Although Jane and I knew that the book addressed a key topic, we didn’t realise that it would be quite so topical given the recent publication of the government’s Carter Review of ITT and the chaotic destabilization of the system that took place under Michael Gove and his allies. Now, in England, we are facing shortages of primary school teachers and specialist STEM teachers; regional teacher shortages; several universities have withdrawn from initial teacher education with others considering their own future; we’re seeing probably the greatest risk to quality in the last 30 years consequent to the fragmentation of provision and the largely failed experiment of School Direct (if it worked, it worked because the universities baled it out behind the scenes, snaffling most of the £9K fee). In sum, teacher education in England is now heading in the opposite direction to that taken in countries whose schools systems we seek to emulate (e.g. those in east Asia and Finland), led by a neo-Victorian rhetoric of pupil apprenticeship and missionary work.
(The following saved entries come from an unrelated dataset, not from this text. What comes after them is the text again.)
Lemma empty_concept_returns_every_dataset_witness :
  In "" (concepts (set_concepts (scenario_intent [] [] "") [""]))
  /\ length (_search_knowledge_base
               [scenario_dataset "a.shp" "data/a.shp" "geospatial";
                {| file_name := "b.csv"; file_path := "data/b.csv";
                   data_type := "tabular"; semantic_context := None;
                   spatial_context := None; capable_tasks := None |}]
               (set_concepts (scenario_intent [] [] "") [""]))
     = 2%nat.
Proof.
  assert (H : In "" (concepts (set_concepts (scenario_intent [] [] "") [""])))
    by (left; reflexivity).
  split; [exact H|].
  exact (proj2 (proj2 (proj2 (proj2 empty_concept_returns_every_dataset) _ _ H))).
Defined.

(** ** The accessibility scenario *)

(** C2 as stated fails: in the scenario the ranking does not return an entry
    of score 4 with two reasons. *)
Lemma scenario_score_is_not_four :
  ~ (exists r,
        _search_knowledge_base
          [scenario_dataset "centers.shp" "data/centers.shp" "geospatial"]
          (scenario_intent [] [] "")
        = [r]
        /\ relevance_score r = 4
        /\ length (reasons r) = 2%nat).
Proof.
  intros [r [H [Hs _]]].
  change (_search_knowledge_base
            [scenario_dataset "centers.shp" "data/centers.shp" "geospatial"]
            (scenario_intent [] [] ""))
    with [{| dataset := scenario_dataset "centers.shp" "data/centers.shp" "geospatial";
             relevance_score := 2;
             reasons := ["Matches concept: accessibility"] |}] in H.
  injection H as <-. discriminate Hs.
Qed.

(** C2, amended: in the scenario the ranking returns the dataset with score 2
    and the single reason of the concept-in-domain match; the entity
    [activity centers] is not a substring of [activity center boundaries], so
    the entity contribution is absent. *)
Theorem scenario_score_is_two (fname fpath dtype : string)
  (fs sp : list string) (it : string) :
  _search_knowledge_base [scenario_dataset fname fpath dtype]
    (scenario_intent fs sp it)
  = [{| dataset := scenario_dataset fname fpath dtype;
        relevance_score := 2;
        reasons := ["Matches concept: accessibility"] |}]
  /\ contains (lower "activity centers") (lower "activity center boundaries")
     = false.
Proof. split; reflexivity. Qed.

(** ** Strings: prefixes, occurrences, pieces of a split *)

Lemma append_nil_r (s : string) : s ++ "" = s.
Proof. induction s as [|c s IH]; simpl; [reflexivity | now rewrite IH]. Qed.

Lemma append_assoc (a b c : string) : (a ++ b) ++ c = a ++ b ++ c.
Proof. induction a as [|x a IH]; simpl; [reflexivity | now rewrite IH]. Qed.

Lemma prefix_nil (s : string) : String.prefix "" s = true.
Proof. destruct s; reflexivity. Qed.

Lemma prefix_append (p b : string) : String.prefix p (p ++ b) = true.
Proof.
  induction p as [|c p IH]; simpl; [apply prefix_nil|].
  destruct (ascii_dec c c); [exact IH | congruence].
Qed.

Lemma prefix_true_append (p s : string) :
  String.prefix p s = true -> exists b, s = p ++ b.
Proof.
  revert s. induction p as [|c p IH]; intros s H.
  - exists s. reflexivity.
  - destruct s as [|c' s]; simpl in H; [discriminate|].
    destruct (ascii_dec c c') as [<-|]; [|discriminate].
    destruct (IH s H) as [b ->]. exists b. reflexivity.
Qed.

Lemma contains_unfold (needle hay : string) :
  contains needle hay
  = (String.prefix needle hay
     || match hay with
        | EmptyString => false
        | String _ hay' => contains needle hay'
        end)%bool.
Proof. destruct hay; reflexivity. Qed.

Lemma occurs_contains (needle hay : string) :
  occurs needle hay -> contains needle hay = true.
Proof.
  intros [a [b ->]]. induction a as [|c a IH].
  - rewrite contains_unfold. simpl. now rewrite prefix_append.
  - rewrite contains_unfold. simpl. rewrite IH. apply orb_true_r.
Qed.

Lemma contains_occurs (needle hay : string) :
  contains needle hay = true -> occurs needle hay.
Proof.
  induction hay as [|c hay IH]; rewrite contains_unfold; intros H;
    apply orb_true_iff in H; destruct H as [H | H].
  - apply prefix_true_append in H as [b Hb]. exists "", b. exact Hb.
  - discriminate.
  - apply prefix_true_append in H as [b Hb]. exists "", b. exact Hb.
  - destruct (IH H) as [a [b ->]]. exists (String c a), b. reflexivity.
Qed.

Lemma occurs_refl (s : string) : occurs s s.
Proof. exists "", "". simpl. now rewrite append_nil_r. Qed.

Lemma occurs_trans (a b c : string) : occurs a b -> occurs b c -> occurs a c.
Proof.
  intros [u [v ->]] [x [y ->]]. exists (x ++ u), (v ++ y).
  now rewrite !append_assoc.
Qed.

Lemma occurs_cons (x : string) (c : ascii) (s : string) :
  occurs x s -> occurs x (String c s).
Proof. intros [a [b ->]]. exists (String c a), b. reflexivity. Qed.

Lemma occurs_lstrip (s : string) : occurs (lstrip s) s.
Proof.
  induction s as [|c s IH]; simpl; [apply occurs_refl|].
  destruct (is_space c); [now apply occurs_cons | apply occurs_refl].
Qed.

Lemma rstrip_prefix (s : string) : exists b, s = rstrip s ++ b.
Proof.
  induction s as [|c s [b Hb]]; simpl; [now exists ""|].
  destruct (rstrip s) as [|c' r] eqn:E.
  - destruct (is_space c).
    + exists (String c s). reflexivity.
    + exists b. simpl. simpl in Hb. now rewrite <- Hb.
  - exists b. simpl. f_equal. exact Hb.
Qed.

Lemma occurs_strip (s : string) : occurs (strip s) s.
Proof.
  unfold strip. apply occurs_trans with (b := lstrip s); [|apply occurs_lstrip].
  destruct (rstrip_prefix (lstrip s)) as [b Hb].
  exists "", b. exact Hb.
Qed.

Lemma split_go_skip sep k cur c s :
  split_go sep (S k) cur (String c s) = split_go sep k cur s.
Proof. reflexivity. Qed.

Lemma split_go_scan sep cur c s :
  split_go sep 0 cur (String c s)
  = if String.prefix sep (String c s)
    then cur :: split_go sep (Nat.pred (String.length sep)) "" s
    else split_go sep 0 (cur ++ String c "") s.
Proof. reflexivity. Qed.

(** Every piece of a split occurs in the text that was split. *)
Lemma split_go_occurs (sep : string) (s : string) :
  forall (skip : nat) (cur x : string),
    (skip <> 0%nat -> cur = "") ->
    In x (split_go sep skip cur s) ->
    occurs x s \/ (skip = 0%nat /\ exists u v, x = cur ++ u /\ s = u ++ v).
Proof.
  induction s as [|c s IH]; intros skip cur x Hcur Hin.
  - simpl in Hin. destruct Hin as [<- | []].
    destruct skip as [|k].
    + right. split; [reflexivity|]. exists "", "". now rewrite append_nil_r.
    + left. rewrite Hcur by discriminate. apply occurs_refl.
  - destruct skip as [|k];
      [rewrite split_go_scan in Hin | rewrite split_go_skip in Hin].
    + destruct (String.prefix sep (String c s)).
      * destruct Hin as [<- | Hin].
        -- right. split; [reflexivity|]. exists "", (String c s).
           now rewrite append_nil_r.
        -- left. apply occurs_cons.
           destruct (IH _ _ _ (fun _ => eq_refl) Hin) as [H | [_ [u [v [-> ->]]]]];
             [exact H|].
           exists "", v. reflexivity.
      * destruct (IH 0%nat (cur ++ String c "") x (fun H => False_ind _ (H eq_refl)) Hin)
          as [H | [_ [u [v [-> ->]]]]].
        -- left. now apply occurs_cons.
        -- right. split; [reflexivity|]. exists (String c u), v.
           split; [|reflexivity]. now rewrite append_assoc.
    + left. apply occurs_cons. rewrite (Hcur ltac:(discriminate)) in Hin.
      destruct (IH k "" x (fun _ => eq_refl) Hin) as [H | [_ [u [v [-> ->]]]]];
        [exact H|].
      exists "", v. reflexivity.
Qed.

Lemma split_occurs (s sep x : string) : In x (split s sep) -> occurs x s.
Proof.
  intros H. apply split_go_occurs in H; [|congruence].
  destruct H as [H | [_ [u [v [-> ->]]]]]; [exact H|].
  exists "", v. reflexivity.
Qed.

Lemma split_go_nonempty sep s : forall skip cur, split_go sep skip cur s <> [].
Proof.
  induction s as [|c s IH]; intros skip cur; [discriminate|].
  destruct skip; [rewrite split_go_scan | rewrite split_go_skip; apply IH].
  destruct (String.prefix sep (String c s)); [discriminate | apply IH].
Qed.

(** ** [_parse_query] *)

Lemma for_each_fixed {S X : Type} (step : S -> X -> result S) (st : S) (xs : list X) :
  (forall x, In x xs -> step st x = Return st) ->
  for_each step xs st = Return st.
Proof.
  induction xs as [|x xs IH]; intros H; simpl; [reflexivity|].
  rewrite (H x (or_introl eq_refl)). simpl. apply IH.
  intros y Hy. apply H. now right.
Qed.

(** A line that starts with a marker and its colon holds the marker. *)
Lemma startswith_occurs (line marker rest : string) :
  startswith (strip line) (marker ++ rest) = true -> occurs marker line.
Proof.
  unfold startswith. intros H. apply prefix_true_append in H as [b Hb].
  apply occurs_trans with (b := strip line); [|apply occurs_strip].
  exists "", (rest ++ b). rewrite Hb. simpl. now rewrite append_assoc.
Qed.

Lemma parse_line_without_marker (parsed : ParsedIntent) (line : string) :
  has_marker line = false -> parse_line parsed line = Return parsed.
Proof.
  intros H. unfold has_marker, markers in H. simpl in H.
  repeat (apply orb_false_iff in H; destruct H as [? H]).
  unfold parse_line.
  repeat match goal with
  | |- (if startswith ?l ?m then _ else _) = _ =>
      let E := fresh "E" in
      destruct (startswith l m) eqn:E
  end; try reflexivity.
  all: exfalso.
  all: match goal with
       | E : startswith _ (String ?c ?m) = true |- _ =>
           match goal with
           | N : contains ?mk _ = false |- _ =>
               assert (occurs mk line)
                 by (apply (startswith_occurs line mk ":"); exact E);
               assert (contains mk line = true) by (now apply occurs_contains);
               congruence
           end
       end.
Qed.

Lemma has_marker_piece (content line : string) :
  occurs line content -> has_marker content = false -> has_marker line = false.
Proof.
  unfold has_marker. intros Hocc H.
  destruct (existsb (fun m => contains m line) markers) eqn:E; [|reflexivity].
  apply existsb_exists in E. destruct E as [m [Hm Hc]].
  assert (existsb (fun m => contains m content) markers = true); [|congruence].
  apply existsb_exists. exists m. split; [exact Hm|].
  apply occurs_contains. apply occurs_trans with (b := line); [|exact Hocc].
  now apply contains_occurs.
Qed.

Lemma parse_response_without_marker (query content : string) :
  has_marker content = false ->
  parse_response query content = Return (initial_parsed query).
Proof.
  intros H. unfold parse_response. apply for_each_fixed.
  intros line Hin. apply parse_line_without_marker.
  apply has_marker_piece with (content := content); [|exact H].
  now apply split_occurs with (sep := newline).
Qed.

(** C3 as stated fails for a response without markers: the parse succeeds
    with empty lists, but its intent is the empty string, not the query. *)
Lemma unmarked_response_intent_is_not_query :
  has_marker "I am unable to help with this request." = false
  /\ ~ (exists p,
          _parse_query (constant_chat "I am unable to help with this request.")
            "Find parks near schools"
          = Return p
          /\ intent p = "Find parks near schools").
Proof.
  split; [reflexivity|].
  intros [p [H Hi]].
  change (_parse_query (constant_chat "I am unable to help with this request.")
            "Find parks near schools")
    with (Return (initial_parsed "Find parks near schools")) in H.
  injection H as <-. discriminate Hi.
Qed.

(** C3, amended: [_parse_query] always returns a parsed intent.  When the
    generation call raises, the four lists are empty and the intent is the
    raw query.  When the call succeeds and the response contains none of the
    five markers, the four lists are empty and the intent is the empty
    string. *)
Theorem parse_query_degrades (chat : string -> result string) (query : string) :
  (exists p, _parse_query chat query = Return p)
  /\ (forall e, chat (parse_prompt query) = Raise e ->
        _parse_query chat query
        = Return {| original_query := query; concepts := []; entities := [];
                    filters := []; spatial_relationships := [];
                    intent := query |})
  /\ (forall content,
        chat (parse_prompt query) = Return content ->
        has_marker content = false ->
        _parse_query chat query
        = Return {| original_query := query; concepts := []; entities := [];
                    filters := []; spatial_relationships := [];
                    intent := "" |}).
Proof.
  split; [|split].
  - unfold _parse_query, try_except.
    destruct (content <- chat (parse_prompt query) ;; parse_response query content);
      eauto.
  - intros e H. unfold _parse_query. rewrite H. reflexivity.
  - intros content H Hm. unfold _parse_query. rewrite H. simpl.
    rewrite (parse_response_without_marker query content Hm). reflexivity.
Qed.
I’ll be posting something about the argument of the book in the next few weeks, prior to the launch seminar on 16th March in London. The preface and Introduction will soon be available to download in the Chapters section on this site. But, in essence, Jane and I are arguing that while teacher education certainly does need to change, reformers’ ideas have not achieved and will not achieve the kind of systemic change in relationships between higher education and the profession that we need. We need to transform teacher education – not ‘reform’ it; not defend it. Transformation means changing the basis on which we understand the activity; changing the frames and terms of reference, the values as well as the rhetoric.
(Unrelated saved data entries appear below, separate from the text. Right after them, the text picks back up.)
(** C5, as the code has it. When the first row of a file (which is
    discarded) is followed by four rows of 8 values and then by a row of 7,
    the parse appends exactly 4 cables, those of the four rows, prints one
    error line, the one for the row of 7, and processes nothing after it. *)
Theorem malformed_row_stops_file (filePath : string)
    (first r1 r2 r3 r4 r5 : nat * list string) (rest : csvreader) (st : state) :
  List.length (snd r1) = 8 -> List.length (snd r2) = 8 ->
  List.length (snd r3) = 8 -> List.length (snd r4) = 8 ->
  List.length (snd r5) = 7 ->
  exists c1 c2 c3 c4 lines,
    parseCSVFile filePath (first :: r1 :: r2 :: r3 :: r4 :: r5 :: rest) st
    = (Return None,
       {| root := append_all [c1; c2; c3; c4] (root st);
          xmlString := Some (append_all [c1; c2; c3; c4] (root st));
          stdout := stdout st ++ lines |})
    /\ map attrib [c1; c2; c3; c4]
       = map (fun r => [("idInSource", nth 0 (snd r) EmptyString)]) [r1; r2; r3; r4]
    /\ errors lines = 1
    /\ last lines EmptyString = ERROR_LINE (fst r5)
    /\ parseCSVFile filePath (first :: r1 :: r2 :: r3 :: r4 :: r5 :: rest) st
       = parseCSVFile filePath [first; r1; r2; r3; r4; r5] st.
Proof.
  destruct r1 as [n1 l1], r2 as [n2 l2], r3 as [n3 l3], r4 as [n4 l4], r5 as [n5 l5].
  cbn [fst snd]. intros H1 H2 H3 H4 H5.
  exists (cable_element l1), (cable_element l2), (cable_element l3), (cable_element l4),
         (cable_lines l1 ++ cable_lines l2 ++ cable_lines l3 ++ cable_lines l4
          ++ [ERROR_LINE n5]).
  rewrite !parseCSVFile_rows. unfold rows_state, rows_lines. cbn [parsed_rows malformed_row].
  rewrite H1, H2, H3, H4, H5. cbn [Nat.eqb map concat app]. rewrite !app_nil_r.
  rewrite <- !app_assoc.
  split; [reflexivity|]. split; [reflexivity|]. split.
  - rewrite !errors_app, !cable_lines_no_error. reflexivity.
  - split; [|reflexivity]. rewrite !app_assoc. apply last_last.
Qed.
(* ===== verification/_CoqProject ===== *)
-Q . S2P
Prelude.v
Varint.v
Text.v
Record.v
Digits.v
Format.v
Vfs.v
Header.v
Journal.v
Wal.v
Freelist.v
PageCache.v
Lock.v
Pager.v
Commit.v
Allocator.v
WalCommit.v
Transaction.v
Shm.v
Checkpoint.v
ModeSwitch.v
WalRace.v
BtreePage.v
BtreeSplice.v
BtreePayload.v
IndexKey.v
IndexTree.v
BtreeCursor.v
Ddl.v
Catalog.v
IndexCursor.v
Integrity.v
BtreeLeaf.v
BtreeStore.v
BtreeInsert.v
BtreeSplit.v
BtreeZip.v
BtreeInsertProof.v
BtreeInsertRow.v
BtreeOverflow.v
BtreeDelete.v
IndexWrite.v
BtreeDeleteProof.v
BtreeTable.v
TableSession.v
Master.v
BtreeFree.v
ColumnVfs.v
Machine.v
Thrift.v
ParquetEncoding.v
Snappy.v
ParquetMeta.v
ParquetReader.v
SchemaTree.v
Nested.v
Decimal.v
ParquetFile.v
NestedFile.v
We were absolutely thrilled to get the following endorsements from many of the key thinkers in the field. I think Bloomsbury were thrilled also and they decided to print a selection on the back cover and all of them on the inside front pages. Jane and I are honoured. Thank you.

 ‘This book is an insightful and highly readable analysis of the work of

teacher educators in England, but its value extends far beyond that

setting. Combining original studies of teacher educators with trenchant

critique of education policy trends in England and elsewhere, this book is a

must-read for those who reject the “defend or reform” dichotomy and instead

want genuine transformation of teacher education.’
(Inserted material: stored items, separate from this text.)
(** ** Lemmas on machine integers *)

Lemma sat_add_small a b : a + b ≤ USIZE_MAX → sat_add a b = a + b.
Proof. mlia. Qed.
Lemma sat_sub_ge a b : b ≤ a → sat_sub a b = a - b.
Proof. mlia. Qed.
Lemma sat_mul_small a b : a * b ≤ USIZE_MAX → sat_mul a b = a * b.
Proof. mlia. Qed.
(** A saturated sum below the maximum did not saturate. *)
Lemma sat_add_le a b c : sat_add a b ≤ c → c < USIZE_MAX → sat_add a b = a + b.
Proof.
  unfold sat_add. intros Hle Hc.
  destruct (Z.min_spec (a + b) USIZE_MAX) as [[_ ->]|[_ Heq]]; [done|].
  rewrite Heq in Hle. exfalso. revert Hle Hc. apply Zle_not_lt.
Qed.
Lemma isize_usize z : z ≤ ISIZE_MAX → z < USIZE_MAX.
Proof. intros. eapply Z.le_lt_trans; [done|reflexivity]. Qed.
Lemma sat_add_ge a b : 0 ≤ b → a ≤ USIZE_MAX → a ≤ sat_add a b.
Proof. mlia. Qed.
(** Offsets within a page never saturate. *)
Lemma sat_add_page a b : a ≤ 1048576 → b ≤ 1048576 → sat_add a b = a + b.
Proof. mlia. Qed.
Lemma sat_mul_page a b : 0 ≤ a ≤ 1048576 → 0 ≤ b ≤ 16 → sat_mul a b = a * b.
Proof. intros. apply sat_mul_small. unfold USIZE_MAX, U64_MAX. nia. Qed.
Lemma sat_add_nonneg a b : 0 ≤ a → 0 ≤ b → 0 ≤ sat_add a b.
Proof. intros. apply Z.min_glb; [lia|done]. Qed.

(** The midpoint of a binary search. *)
Lemma midpoint (lo hi : nat) :
  (lo < hi)%nat → Z.of_nat hi ≤ 65536 →
  sat_add (Z.of_nat lo) (sat_sub (Z.of_nat hi) (Z.of_nat lo) / 2) = Z.of_nat (lo + (hi - lo) / 2) ∧
  (lo ≤ lo + (hi - lo) / 2 < hi)%nat.
Proof.
  intros Hlt Hhi. assert (Hd : ((hi - lo) / 2 < hi - lo)%nat) by (apply Nat.div_lt; lia). split; [|lia].
  rewrite sat_sub_ge by lia. replace (Z.of_nat hi - Z.of_nat lo) with (Z.of_nat (hi - lo)) by lia.
  change 2 with (Z.of_nat 2). rewrite <- Nat2Z.inj_div, sat_add_page; lia.
Qed.


Lemma sat_sub_nonneg a b : 0 ≤ sat_sub a b.
Proof. apply Z.le_max_r. Qed.
Lemma wrap64_ok z : u64_ok (wrap64 z).
Proof. unfold wrap64, u64_ok. by apply Z.mod_pos_bound. Qed.
Lemma wrap64_small z : u64_ok z → wrap64 z = z.
Proof. intros. unfold wrap64. apply Z.mod_small. mlia. Qed.
Lemma wrap32_small z : u32_ok z → wrap32 z = z.
Proof. intros. unfold wrap32. apply Z.mod_small. mlia. Qed.
Lemma wrap32_ok z : u32_ok (wrap32 z).
Proof. unfold wrap32, u32_ok. apply Z.mod_pos_bound. lia. Qed.

Lemma to_signed_unsigned w z :
  0 < w → - 2 ^ (w - 1) ≤ z < 2 ^ (w - 1) → to_signed w (z mod 2 ^ w) = z.
Proof.
  intros Hw Hz. unfold to_signed.
  assert (Hp : 2 ^ w = 2 * 2 ^ (w - 1)).
  { rewrite <- Z.pow_succ_r by lia. f_equal. lia. }
  assert (0 < 2 ^ (w - 1)) by (apply Z.pow_pos_nonneg; lia).
  rewrite Z.mod_mod by lia.
  destruct (decide (0 ≤ z)).
  - rewrite Z.mod_small by lia. case_decide; lia.
  - rewrite <- (Z.mod_unique z (2 ^ w) (-1) (z + 2 ^ w)) by lia.
    case_decide; lia.
Qed.

Lemma to_signed_range w z :
  0 < w → - 2 ^ (w - 1) ≤ to_signed w z < 2 ^ (w - 1).
Proof.
  intros Hw. unfold to_signed.
  assert (Hp : 2 ^ w = 2 * 2 ^ (w - 1)).
  { rewrite <- Z.pow_succ_r by lia. f_equal. lia. }
  assert (0 < 2 ^ (w - 1)) by (apply Z.pow_pos_nonneg; lia).
  pose proof (Z.mod_pos_bound z (2 ^ w)). case_decide; lia.
Qed.

Lemma as_i64_wrap z : i64_ok z → as_i64 (wrap64 z) = z.
Proof.
  intros. unfold as_i64, wrap64.
  change 18446744073709551616 with (2 ^ 64).
  apply to_signed_unsigned; [lia|]. change (2 ^ (64 - 1)) with 9223372036854775808. mlia.
Qed.

Lemma as_i64_ok z : i64_ok (as_i64 z).
Proof. unfold as_i64. pose proof (to_signed_range 64 z ltac:(lia)). mlia. Qed.

(** ** Lemmas on slices *)

Lemma get_range_Some buf a b bs :
  get_range buf a b = Some bs ↔
  0 ≤ a ≤ b ∧ b ≤ zlen buf ∧ bs = take (Z.to_nat (b - a)) (drop (Z.to_nat a) buf).
Proof. unfold get_range. case_decide; naive_solver. Qed.

Lemma get_range_None buf a b :
  get_range buf a b = None ↔ ¬ (0 ≤ a ∧ a ≤ b ∧ b ≤ zlen buf).
Proof. unfold get_range. case_decide; naive_solver. Qed.

Lemma get_range_length buf a b bs :
  get_range buf a b = Some bs → zlen bs = b - a.
Proof.
  intros (? & ? & ->)%get_range_Some. rewrite length_take, length_drop. lia.
Qed.

Lemma get_range_is_Some buf a b :
  0 ≤ a ≤ b → b ≤ zlen buf → ∃ bs, get_range buf a b = Some bs.
Proof. intros. unfold get_range. rewrite decide_True by lia. eauto. Qed.

Lemma get_range_lookup buf a b bs (i : nat) :
  get_range buf a b = Some bs → Z.of_nat i < b - a →
  bs !! i = buf !! (Z.to_nat a + i)%nat.
Proof.
  intros (? & ? & ->)%get_range_Some ?.
  rewrite lookup_take_lt by lia. by rewrite lookup_drop.
Qed.

Lemma get_range_app3 (p m s : bytes) a b :
  a = zlen p → b = zlen p + zlen m →
  get_range (p ++ m ++ s) a b = Some m.
Proof.
  intros -> ->. unfold get_range. rewrite decide_True by (rewrite !length_app; lia).
  f_equal. rewrite drop_app_length' by lia. rewrite take_app_length' by lia. done.
Qed.

Lemma get_range_full buf : get_range buf 0 (zlen buf) = Some buf.
Proof.
  unfold get_range. rewrite decide_True by lia. f_equal.
  rewrite take_ge; [done|]. rewrite length_drop. lia.
Qed.

Lemma get_from_app (p s : bytes) a : a = zlen p → get_from (p ++ s) a = Some s.
Proof.
  intros ->. unfold get_from, get_range. rewrite length_app, decide_True by lia. f_equal.
  rewrite drop_app_length' by lia. apply take_ge. lia.
Qed.

Lemma get_from_Some buf a bs :
  get_from buf a = Some bs ↔ 0 ≤ a ≤ zlen buf ∧ bs = drop (Z.to_nat a) buf.
Proof.
  unfold get_from. rewrite get_range_Some. split.
  - intros (? & ? & ->). split; [lia|]. apply take_ge. rewrite length_drop. lia.
  - intros (? & ->). split; [lia|]. split; [lia|].
    symmetry. apply take_ge. rewrite length_drop. lia.
Qed.

Lemma get_from_0 buf : get_from buf 0 = Some buf.
Proof. apply get_range_full. Qed.

Lemma get_byte_Some buf i b :
  get_byte buf i = Some b ↔ 0 ≤ i ∧ buf !! Z.to_nat i = Some b.
Proof.
  unfold get_byte. case_decide; [naive_solver|]. split; [done|].
  intros [? Hl%lookup_lt_Some]. lia.
Qed.

Lemma get_byte_None buf i : get_byte buf i = None ↔ ¬ (0 ≤ i < zlen buf).
Proof.
  unfold get_byte. case_decide; [|naive_solver]. split; [|done].
  intros Hn%lookup_ge_None. lia.
Qed.

Lemma get_byte_app_l (p s : bytes) i :
  i < zlen p → get_byte (p ++ s) i = get_byte p i.
Proof.
  intros. unfold get_byte. rewrite length_app.
  destruct (decide (0 ≤ i)).
  - rewrite !decide_True by lia. by rewrite lookup_app_l by lia.
  - rewrite !decide_False by lia. done.
Qed.

Lemma get_byte_app_r (p s : bytes) i :
  zlen p ≤ i → get_byte (p ++ s) i = get_byte s (i - zlen p).
Proof.
  intros. unfold get_byte. rewrite length_app.
  destruct (decide (i < zlen p + zlen s)).
  - rewrite !decide_True by lia. rewrite lookup_app_r by lia. f_equal. lia.
  - rewrite !decide_False by lia. done.
Qed.

Lemma put_range_Some buf off bs buf' :
  put_range buf off bs = Some buf' ↔
  0 ≤ off ∧ off + zlen bs ≤ zlen buf ∧
  buf' = take (Z.to_nat off) buf ++ bs ++ drop (Z.to_nat (off + zlen bs)) buf.
Proof. unfold put_range. case_decide; naive_solver. Qed.

Lemma put_range_is_Some buf off bs :
  0 ≤ off → off + zlen bs ≤ zlen buf → ∃ buf', put_range buf off bs = Some buf'.
Proof. intros. unfold put_range. rewrite decide_True by lia. eauto. Qed.

Lemma put_range_length buf off bs buf' :
  put_range buf off bs = Some buf' → length buf' = length buf.
Proof.
  intros (? & ? & ->)%put_range_Some.
  rewrite !length_app, length_take, length_drop. lia.
Qed.

Lemma put_range_lookup buf off bs buf' (i : nat) :
  put_range buf off bs = Some buf' →
  buf' !! i =
    if decide (off ≤ Z.of_nat i < off + zlen bs) then bs !! (i - Z.to_nat off)%nat
    else buf !! i.
Proof.
  intros (? & ? & ->)%put_range_Some.
  assert (Hlt : length (take (Z.to_nat off) buf) = Z.to_nat off) by (rewrite length_take; lia).
  case_decide as Hd.
  - rewrite lookup_app_r by lia. rewrite lookup_app_l by lia. f_equal. lia.
  - destruct (decide (Z.of_nat i < off)).
    + rewrite lookup_app_l by lia. apply lookup_take_lt. lia.
    + rewrite lookup_app_r by lia. rewrite lookup_app_r by lia.
      rewrite lookup_drop. f_equal. lia.
Qed.

Lemma get_put_same buf off bs buf' b :
  put_range buf off bs = Some buf' → b = off + zlen bs →
  get_range buf' off b = Some bs.
Proof.
  intros (? & ? & ->)%put_range_Some ->.
  apply get_range_app3; rewrite length_take; lia.
Qed.

Lemma get_put_disjoint buf off bs buf' a b :
  put_range buf off bs = Some buf' → b ≤ off ∨ off + zlen bs ≤ a →
  get_range buf' a b = get_range buf a b.
Proof.
  intros Hp Hd. pose proof (put_range_length _ _ _ _ Hp) as Hl.
  unfold get_range. rewrite Hl. case_decide as Hr; [|done]. f_equal.
  apply list_eq. intros i.
  destruct (decide (Z.of_nat i < b - a)).
  - rewrite !lookup_take_lt by lia. rewrite !lookup_drop.
    rewrite (put_range_lookup _ _ _ _ _ Hp). rewrite decide_False by lia. done.
  - rewrite !lookup_take_ge by lia. done.
Qed.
Marilyn Cochran-Smith, Cawthorne Professor of Teacher Education for Urban Schools, Lynch School of Education, Boston College, USA

‘This excellent book is a very timely and insightful analysis of some of

the consequences – both intended and unintended – arising out of a time

of unprecedented change in the teacher education sector.’

Samantha Twiselton, Director of Sheffield Institute of Education, UK

 ‘In this thoughtful volume, Viv Ellis and Jane McNicholl offer a deliberate

plan for the transformation of initial teacher education. Transforming

Teacher Education represents a vision that neither defends nor reforms but

uncompromisingly takes bold steps towards collaboration and collective

creativity, a vision for remaking initial teacher education such that another

future for our work is possible – not just in England but elsewhere in the world

too.’

A Lin Goodwin, Vice Dean and Evenden Professor of Education, Teachers College, Columbia University, USA

‘The politics of teacher education have been destabilized in most countries,

often resulting in derisory discussion of both teachers and teacher educators.

This book provides a helpful framework to think pro-actively about teacher

education as a field and offers a seriously challenging agenda for transforming

that field of practice. It considers the much neglected daily work of teacher

educators and their positioning in higher education institutions and comes

up with an important agenda in which public universities and the profession

might better work together to develop and change the practices of teacher

education. Such a provocative agenda offers the potential for researchers and

practitioners in many countries to build both scholarship and practice in ways

that invite multilateral international networks to develop.’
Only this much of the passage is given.